In a deep bowl mix 2:1 portion of farmers cheese and really good quality strong sheep/goat feta cheese. Add 1-2 tablespoon of sour cream and with a fork mix it and try and whip it a little bit, giving it a fluffier texture which will work very well with the raw vegetables. Once it is done, season it with 1 clove minced garlicsalt, ground black pepper, ground caraway and hot Hungarian paprika f you like heat (or any other ground chili or paprika) Also add chopped chives, green onions and parsley and mix thoroughly.
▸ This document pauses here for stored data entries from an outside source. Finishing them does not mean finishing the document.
(** *** The promises of [KvInterface] about [set] and [list] *)

#[export] Instance sqlite_kv_set_laws {V} : KvSetLaws (kv_db V) V.
Proof.
  constructor.
  { intros d k v ttl Hi _. unfold kv_set, sqlite_kv_store, sqlite_set, st_bind, st_lift, st_get, st_modify.
    destruct (validateKey k); [|done]. destruct (encodeKeyPath k); [|done].
    by apply (versions_ok_upsert (kv_entries d)). }
  intros d k v ttl Hi (Hwf & Hv & p & Hp) Httl.
  set (e := (λ s, clock d + s * 1000) <$> ttl).
  assert (∀ r : kv_row V, expires_at r = e → expired (clock d) r = false) as He.
  { intros r Hr. unfold expired. rewrite Hr. unfold e. destruct ttl as [s|]; [|done]. cbn.
    specialize (Httl s eq_refl). lia. }
  eexists _, (match kv_entries d !! p with Some r => version r + 1 | None => 1 end). split; [|split].
  - cbn. unfold sqlite_set, st_bind, st_lift, st_get, st_modify. rewrite Hv, Hp. reflexivity.
  - apply (versions_ok_upsert (kv_entries d) p k v e Hi).
  - cbn. unfold sqlite_entry, entry_at. rewrite Hp. cbn [set_entries clock kv_entries].
    unfold upsert. rewrite lookup_insert_eq. fold e. rewrite He by (by destruct (kv_entries d !! p)).
    f_equal. by destruct (kv_entries d !! p).
Defined.

Section lister.
Context {V : Type} (btoa : jstr → jstr) (atob : jstr → result exn jstr).
Hypothesis atob_btoa : ∀ s, Forall (λ c, 0 ≤ c < 256) s → atob (btoa s) = Ok s.
Hypothesis btoa_nonempty : ∀ s, s ≠ [] → btoa s ≠ [].
Implicit Types d : kv_db V.

Definition sqlite_kv_lister : KvLister (kv_db V) V := {| kv_list := sqlite_list btoa atob |}.

Definition sqlite_list_inv d : Prop := paths_ok (kv_entries d) ∧ kv_entries d !! [] = None.
Definition sqlite_listing d (prefix : key) : list (key * V) :=
  match encodeKeyPath prefix with Ok pp => listed (matching d pp) | Err _ => [] end.
(** A cursor is the encoded path of the last row of the page before. *)
Definition sqlite_at d (prefix : key) (cursor : option jstr) (n : nat) : Prop :=
  ∀ pp, encodeKeyPath prefix = Ok pp → ∃ after,
    match cursor with
    | Some ((_ :: _) as c) => atob c ≫= λ c, Ok (Some c)
    | _ => Ok None
    end = Ok after ∧ rows_after after (matching d pp) = drop n (matching d pp).
(** C26: The life cycle of the breaker, for operations that may do anything to the
    store, the breaker's own record apart.  From a fresh key, [failureThreshold]
    failing calls in a row open it (and no fewer); while it is open and the
    cooldown has not elapsed, every call throws [UnavailableError] and its
    operation, whatever it is, is not run: the store is the one that reading the
    record leaves, with every entry as it was; after the cooldown,
    [halfOpenSuccessThreshold] successful calls in a row close it and reset the
    counters, and a first failing call opens it again for a whole cooldown. *)
Theorem breaker_lifecycle cfg s calls op ts t :
  1 ≤ failureThreshold cfg → synced s → kv_entry s circuitKey = None →
  calls_at false calls ts → ends false op →
  Z.of_nat (length (ts ++ [t])) = failureThreshold cfg →
  state (breaker_record (run_calls cfg calls s).1) = Closed ∧
  let open_store := (run_calls cfg (calls ++ [(t, op)]) s).1 in
  synced open_store ∧
  fields (breaker_record open_store) =
    {| m_state := Open; m_consecutiveFailures := failureThreshold cfg;
       m_consecutiveSuccesses := 0; m_lastStateChangeEpochMs := t |} ∧
  (∀ A now fuel (operation : stm S exn A), now - t < cooldownMs cfg →
     execute circuitKey cfg fuel now now operation open_store =
       ((getState circuitKey open_store).1, Err (Thrown UnavailableError)) ∧
     ∀ k, kv_valid k → kv_entry (getState circuitKey open_store).1 k = kv_entry open_store k) ∧
  (∀ good us u, calls_at true good (us ++ [u]) → Z.of_nat (length (us ++ [u])) = halfOpenSuccessThreshold cfg →
     Forall (λ v, cooldownMs cfg ≤ v - t) (us ++ [u]) →
     fields (breaker_record (run_calls cfg good open_store).1) =
       {| m_state := Closed; m_consecutiveFailures := 0; m_consecutiveSuccesses := 0;
          m_lastStateChangeEpochMs := u |}) ∧
  (∀ u bad, ends false bad → cooldownMs cfg ≤ u - t →
     fields (breaker_record (run_calls cfg [(u, bad)] open_store).1) =
       {| m_state := Open; m_consecutiveFailures := failureThreshold cfg;
          m_consecutiveSuccesses := 0; m_lastStateChangeEpochMs := u |}).
Proof.
  intros Hth Hs He Hcalls Hop Hlen. rewrite length_app in Hlen. cbn [length] in Hlen.
  assert (breaker_record s = {| fields := initial; rec_version := 0 |}) as Hr0
    by (unfold breaker_record; by rewrite He).
  split.
  { destruct (run_calls_effects cfg (Err PlainError) calls ts s Hs Hcalls) as [_ ->].
    change ((λ t, (t, Err PlainError)) <$> ts) with (failed_calls ts).
    rewrite Hr0, closed_failures by (done || cbn; lia). done. }
  destruct (run_calls_effects cfg (Err PlainError) (calls ++ [(t, op)]) (ts ++ [t]) s Hs) as [Hs1 Hr1].
  { destruct Hcalls as [<- Hall]. split; [by rewrite fmap_app|]. apply Forall_app. split; [done|by apply Forall_singleton]. }
  change ((λ t, (t, Err PlainError)) <$> (ts ++ [t])) with (failed_calls (ts ++ [t])) in Hr1.
  rewrite Hr0, trip in Hr1 by (done || cbn; lia). cbv zeta.
  set (s1 := (run_calls cfg (calls ++ [(t, op)]) s).1) in *.
  split; [exact Hs1|]. split; [by rewrite Hr1|]. split; [|split].
  - intros A now fuel operation Hnow. split.
    + apply execute_fast; [done|]. unfold fails_fast. rewrite Hr1. cbn. by rewrite (proj2 (Z.ltb_lt _ _)) by lia.
    + destruct (getState_spec s1 Hs1) as (s2 & Hg & _ & He2). by rewrite Hg.
  - intros good us u Hgood Hlen' Hall.
    destruct (run_calls_effects cfg (Ok tt) good (us ++ [u]) s1 Hs1 Hgood) as [_ ->].
    rewrite length_app in Hlen'. cbn [length] in Hlen'.
    apply recovery; [by rewrite Hr1|lia|]. rewrite Hr1. exact Hall.
  - intros u bad Hbad Hu. destruct (run_calls_effects cfg (Err PlainError) [(u, bad)] [u] s1 Hs1) as [_ ->].
    { split; [done|by apply Forall_singleton]. }
    rewrite Hr1. cbn. unfold execute_effect, fails_fast, apply_mutator, failure_mutator. cbn.
    by rewrite (proj2 (Z.ltb_ge _ _)) by lia.
Qed.
End facts.

(** ** A breaker on the SQLite provider *)

Definition demo_key : key := [js "circuit"; js "billing"].
Definition demo_cfg : BreakerConfig :=
  {| failureThreshold := 2; cooldownMs := 30000; halfOpenSuccessThreshold := 2 |}.
Definition demo_store : kv_db stored_value := {| clock := 0; kv_entries := ∅ |}.

Lemma demo_key_valid : kv_valid (S := kv_db stored_value) (V := stored_value) demo_key.
Proof.
  split; [|split; [vm_compute; reflexivity|eexists; vm_compute; reflexivity]].
  repeat constructor; vm_compute; discriminate.
Defined.

Lemma demo_synced : synced demo_key demo_store.
Proof. split; [apply map_Forall_empty|vm_compute; exact I]. Defined.

(** Two clients read the fresh record; one commits, the other conflicts. *)
Theorem breaker_linearizable_witness :
  ∃ w : world,
    rtc (world_step demo_key demo_cfg) {| store := demo_store; clients := []; history := [] |} w ∧
    length (history w) = 1%nat ∧
    rec_version (breaker_record demo_key (store w)) = 1.
Proof.
  set (f := failure_mutator demo_cfg 5 Closed). set (s1 := (getState demo_key demo_store).1).
  set (cur := {| fields := initial; rec_version := 0 |}).
  set (m := {| m_state := Closed; m_consecutiveFailures := 1; m_consecutiveSuccesses := 0;
               m_lastStateChangeEpochMs := 0 |}).
  set (s2 := (commit_next demo_key cur m s1).1).
  set (w := {| store := s2; clients := [Done true; Ready f]; history := [f] |} : world).
  assert (rtc (world_step demo_key demo_cfg)
    {| store := demo_store; clients := []; history := [] |} w) as Hr.
  { eapply rtc_l; [apply (step_call _ _ _ _ _ f); constructor|].
    eapply rtc_l; [apply (step_call _ _ _ _ _ f); constructor|].
    eapply rtc_l; [apply (step_read _ _ _ _ _ 0 f s1 cur); reflexivity|].
    eapply rtc_l; [apply (step_read _ _ _ _ _ 1 f s1 cur); reflexivity|].
    eapply rtc_l; [apply (step_commit _ _ _ _ _ 0 f cur m s2 {| cr_ok := true; cr_version := Some 1 |});
      vm_compute; reflexivity|].
    eapply rtc_l; [apply (step_commit _ _ _ _ _ 1 f cur m s2 {| cr_ok := false; cr_version := None |});
      vm_compute; reflexivity|].
    apply rtc_refl. }
  exists w. split; [exact Hr|]. split; [reflexivity|].
  destruct (breaker_linearizable demo_key demo_key_valid demo_cfg demo_store w) as (_ & Hv & _);
    [vm_compute; reflexivity|exact demo_synced|vm_compute; reflexivity|exact Hr|exact Hv].
Defined.

Theorem mutateState_terminates_witness :
  ∃ s' r,
    mutateState demo_key no_interference 1 (reset_mutator 7) demo_store = (s', Ok r) ∧
    synced demo_key s'.
Proof.
  destruct (mutateState_terminates demo_key demo_key_valid demo_store (reset_mutator 7)
    no_interference 1 1 demo_synced (λ _ _ H, H) (λ _ _ _, eq_refl) ltac:(lia))
    as (s' & r & H1 & H2 & _).
  exists s', r. split; [exact H1|exact H2].
Defined.

Theorem mutateState_livelock_witness :
  (mutateState demo_key no_interference 100 (reset_mutator 7)
    (sqlite_set demo_key NotAnObject None demo_store).1).2 = Err OutOfFuel.
Proof.
  apply (mutateState_livelock demo_key demo_key_valid _ 1 _
    {| m_state := Closed; m_consecutiveFailures := 0; m_consecutiveSuccesses := 0;
       m_lastStateChangeEpochMs := 7 |}).
  - apply map_Forall_insert_2; [vm_compute; discriminate|apply map_Forall_empty].
  - vm_compute. reflexivity.
  - reflexivity.
Defined.

(** An operation that counts its runs in another entry, and then ends with [r] *)
Definition counter_key : key := [js "billing"; js "calls"].
Definition counted (r : result exn unit) : stm (kv_db stored_value) exn unit := λ d,
  ((sqlite_set counter_key (PartialRecord None (Some 1) None None None) None d).1, r).

Lemma counter_key_valid : sqlite_valid counter_key.
Proof.
  split; [|split; [vm_compute; reflexivity|eexists; vm_compute; reflexivity]].
  repeat constructor; vm_compute; discriminate.
Qed.

Lemma counted_ends r : ends demo_key (is_ok r) (counted r).
Proof.
  split; [|done]. intros s [Hi Hs]. cbn [counted fst].
  destruct (sqlite_set_frame s counter_key (PartialRecord None (Some 1) None None None) None demo_key Hi)
    as [Hi' He]; [apply counter_key_valid|apply demo_key_valid|intros E; apply (f_equal (λ k : key, k !! 0%nat)) in E;
      vm_compute in E; discriminate|].
  split; [split; [exact Hi'|]|apply breaker_record_entry; exact He].
  change (kv_entry (S := kv_db stored_value)) with (@sqlite_entry stored_value) in *. by rewrite He.
Qed.

Theorem breaker_lifecycle_witness :
  let bad := counted (Err PlainError) in let good := counted (Ok tt) in
  let open_store := (run_calls demo_key demo_cfg [(10, bad); (20, bad)] demo_store).1 in
  execute demo_key demo_cfg 1 500 500 good open_store =
    ((getState demo_key open_store).1, Err (Thrown UnavailableError)) ∧
  fields (breaker_record demo_key
    (run_calls demo_key demo_cfg [(30020, good); (30030, good)] open_store).1) =
    {| m_state := Closed; m_consecutiveFailures := 0; m_consecutiveSuccesses := 0;
       m_lastStateChangeEpochMs := 30030 |}.
Proof.
  intros bad good. pose proof (counted_ends (Err PlainError)) as Hbad. pose proof (counted_ends (Ok tt)) as Hgood.
  destruct (breaker_lifecycle demo_key demo_key_valid demo_cfg demo_store [(10, bad)] bad [10] 20)
    as (_ & H); [vm_compute; discriminate|exact demo_synced|vm_compute; reflexivity|
                 split; [reflexivity|apply Forall_singleton; exact Hbad]|exact Hbad|reflexivity|].
  cbv zeta in *. destruct H as (_ & _ & Hfast & Hrec & _). split.
  - apply (Hfast unit 500 1%nat good). vm_compute. reflexivity.
  - apply (Hrec [(30020, good); (30030, good)] [30020] 30030).
    + split; [reflexivity|]. apply Forall_cons; split; [exact Hgood|apply Forall_singleton; exact Hgood].
    + reflexivity.
    + repeat constructor; vm_compute; discriminate.
Defined.
(** Object keys are confined to their tenant: a key the guard of a tenant lets
    through is [org/project/seg/.../seg] with at least one segment, every one of
    them non-empty and none of them [.] or [..], contains no [..], backslash,
    null byte or encoded traversal, and is refused by the guard of every other
    tenant. *)
Theorem object_key_confined t key :
  tenant_ok t → assertValidObjectKey key t = Ok tt →
  ∃ name segs,
    key = JStr name ∧ split_on (chr "/") name = orgId t :: projectId t :: segs ∧ segs ≠ [] ∧
    Forall (λ s, s ≠ [] ∧ s ≠ js "." ∧ s ≠ js "..") segs ∧ object_forbidden name = false ∧
    ∀ t', tenant_ok t' → t' ≠ t → assertValidObjectKey key t' = Err PermissionDeniedError.
Proof.
  intros Ht Hkey. destruct key as [| | | |name| |]; try done. cbn in Hkey.
  apply bind_Ok in Hkey as (u1 & Hpre%throw_if_Ok & Hkey). apply negb_false_iff in Hpre.
  apply bind_Ok in Hkey as (u2 & Hforb%throw_if_Ok & Hkey).
  apply bind_Ok in Hkey as (u3 & Hne%throw_if_Ok & Hsegs%for_each_Ok).
  apply starts_with_spec in Hpre as [rest ->]. unfold slice_from in *. rewrite drop_app_length in *.
  exists (object_prefix t ++ rest), (split_on (chr "/") rest). split; [done|].
  rewrite object_prefix_split by done. split; [done|]. split; [apply split_on_not_nil|].
  split; [|split; [done|]].
  - eapply Forall_impl; [exact Hsegs|]. cbn. intros s Hs%throw_if_Ok.
    apply orb_false_iff in Hs as [[H1 H2]%orb_false_iff H3].
    apply jstr_eqb_neq in H1, H2, H3. done.
  - intros t' Ht' Hdiff. cbn. destruct (starts_with (object_prefix t ++ rest) (object_prefix t')) eqn:E; [|done].
    exfalso. apply starts_with_spec in E as [rest' E]. apply (f_equal (split_on (chr "/"))) in E.
    rewrite !object_prefix_split in E by done. injection E as H1 H2 _.
    apply Hdiff. destruct t, t'; cbn in *; by subst.
Qed.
To make your dip vegan the only thing you will have to do is to make a fermented cheese and that will replace the feta here. I made a fermented cheese using cashew and almonds and after fermenting in my kitchen cabinet for 2 days I let it age in the fridge for 5 days. Not longer because I didn’t want it to harden too much. This resulted in a stronger taste which made it more similar to a nice feta.

Ingredients and instructions for fermented, aged feta like cheese

  • 1/2 cup soaked cashews
  • 1/2 cup soaked almonds
  • 2 tbsp water
  • 1 acidophilus capsule or replace the water with 2 tbsp rejuvelac

Mix all the ingredient in a blender. Place the mixture on a piece of cheesecloth and wrap tightly. Ferment in the kitchen cabinet for 2 days without opening the door.

After 2 days check if your cheese looks good and make sure there is no mold. It should have a nice crust and smell fermented.


Put it in your fridge to age 3-5 days. Do not leave longer because aging not only changes the taste but also makes the cheese firmer. Here you will need a texture that can be spread.

After the aging take your cheese out from the fridge, put in a bowl and mix it well with

  • 1 clove minced garlic
  • 1/2 tablespoon nutritional yeast
  • ground black pepper
  • 1/2 teaspoon salt
  • 1 teaspoon paprika, or 1/2 teaspoon hot paprika (or chili or cayenne pepper)
  • 1 teaspoon lemon juice
  • 1/2 teaspoon ground or whole caraway seeds
  • 1 tablespoon mixed, chopped chives and parsley
  • 1-2 tablespoon almond milk to adjust texture to spreadable (use any vegan yogurt if you have it)

To plate the individual crudite plates place a spoonful of cheese spread on the plate, with the back of the spoon spread it slightly on the plate. Place any kinds of vegetables, micro herbs on top.

And this is the point where my extra tip comes in. I actually really like fruit with savory dishes and vegetables. So what I did here when I was ready to eat, I smashed a few boysenberries, added a few drops of lemon juice and just sprinkled it over the veggies. You can use blackberries or youngberries instead of the boysenberries.


The dip and the boysenberry was just a real match made in heaven.